Did you try to fsck the filesystem? –  psusi Feb 25 '13 at 3:00

3 Answers 3

Have a look at the output of smartctl -a /dev/sda. If it's not a cable problem then the disk may be dying. If you don't have a recent backup you should try to copy the block device content (without mounting) using dd_rescue or dd with respective options.

After that you may try hdparm --write-sector (always funny these "VERY DANGEROUS" options...).

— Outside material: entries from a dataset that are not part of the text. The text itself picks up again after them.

Definition define (self : Peer) (exception : ecls) (error : option string)
  : Result unit * Peer :=
  match error with
  | None =>
      match _wampuris (classes exception) with
      | None => (Raise AssertionError, self)
      | Some pats =>
          let self1 :=
            mkPeer (<[exception := pats]> (_ecls_to_uri_pat self))
                   (_uri_to_ecls self) in
          match pats with
          | [] => (Raise IndexError, self1)
          | pat :: _ =>
              (Ok tt,
               mkPeer (_ecls_to_uri_pat self1)
                      (<[uri pat := exception]> (_uri_to_ecls self1)))
          end
      end
  | Some error =>
      match _wampuris (classes exception) with
      | Some _ => (Raise AssertionError, self)
      | None =>
          (Ok tt,
           mkPeer (<[exception := [mkPattern error URI_TARGET_HANDLER]]>
                     (_ecls_to_uri_pat self))
                  (<[error := exception]> (_uri_to_ecls self)))
      end
  end.

Definition _message_from_exception (self : Peer) (request : Z) (exc : Exc)
  : Result message.Error :=
  match exc with
  | AppError _ error args kwargs =>
      (* exc.args[0], exc.args[1:], exc.kwargs *)
      Ok (message.mkError request error (Some args) (Some kwargs))
  | OtherExc cls args kwargs =>
      error ← match _ecls_to_uri_pat self !! cls with
              | Some pats =>
                  match pats with
                  | pat :: _ => Ok (_uri pat)
                  | [] => Raise IndexError
                  end
              | None => Ok "wamp.error.runtime_error"
              end;
      match args with
      | Some a =>
          match kwargs with
          | Some k => Ok (message.mkError request error (Some a) (Some k))
          | None => Ok (message.mkError request error (Some a) None)
          end
      | None => Ok (message.mkError request error None None)
      end
  end.

Definition _exception_from_message (self : Peer) (msg : message.Error)
  : Result Exc :=
  let exc : option Exc :=
    match _uri_to_ecls self !! message.error msg with
    | Some ecls =>
        try_pass
          (if truthy_kwargs (message.kwargs msg) then
             if truthy_args (message.args msg) then
               construct ecls (default [] (message.args msg))
                         (default ∅ (message.kwargs msg))
             else
               construct ecls [] (default ∅ (message.kwargs msg))
           else
             if truthy_args (message.args msg) then
               construct ecls (default [] (message.args msg)) ∅
             else
               construct ecls [] ∅)
    | None => None
    end in
  match exc with
  | Some e => Ok e         (* an exception instance is true *)
  | None =>
      if truthy_kwargs (message.kwargs msg) then
        if truthy_args (message.args msg) then
          ApplicationError_new (message.error msg)
                               (default [] (message.args msg))
                               (default ∅ (message.kwargs msg))
        else
          ApplicationError_new (message.error msg) []
                               (default ∅ (message.kwargs msg))
      else
        if truthy_args (message.args msg) then
          ApplicationError_new (message.error msg)
                               (default [] (message.args msg)) ∅
        else
          ApplicationError_new (message.error msg) [] ∅
  end.

End Translator.

(** ** The collaborators: deferreds, transport, request ids *)

(** A [Deferred] object is the address of its state in the heap. *)
Definition Deferred := nat.

Inductive DResult : Type :=
| DValue (v : PyVal)      (* fired with callback *)
| DFailure (e : Exc).     (* fired with errback *)

Inductive DState : Type :=
| DPending
| DCalled (result : DResult).

(** A transport: what its [send] raises on a message, if anything. *)
Record Transport := mkTransport {
  send_raises : message.Message -> option PyExn
}.

(** The calls the engine makes to its collaborators. *)
Inductive Event : Type :=
| EvCallback (d : Deferred) (v : PyVal)
| EvErrback (d : Deferred) (e : Exc)
| EvSend (msg : message.Message).

Record World := mkWorld {
  deferreds : list DState;   (* the heap of Deferred objects *)
  trace : list Event;        (* the calls made so far, oldest first *)
  id_source : nat -> Z;      (* what the successive calls of util.id return *)
  id_count : nat             (* how many ids were drawn *)
}.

Another option is to create a DM device which bypasses the defective sectors. That doesn't recover their contents, of course. You must convert the sda offset (134913505) into a sda5 offset (find out the number of the first sector of sda5 and subtract it). Let's assume the sda5 offset is 12345. You create a block device whose sector 12345 is not mapped to sda5 but somewhere else (e.g. loop device). The device definition (for dmsetup create) looks like this:

0 12345 linear /dev/sda5 0
12345 1 linear /dev/loop0 0
12346 99987653 /dev/sda5 12345

# format:
# logical_start_sector num_sectors linear destination_device start_sector

You will not be so lucky that there is only one defective sector. You can map out as many as you want (resulting in the DM device delivering zeros for those sectors but being writable) but calculation the offsets in loop0 may become fun. Another option would be to use a virtual device of the same size for remapping and use either thin provisioning or a snapshot (with small chunk size, 1 sector e.g.) of a zero target device.

Edit 1

The loop device should not point to a file on the same disk (sda), of course.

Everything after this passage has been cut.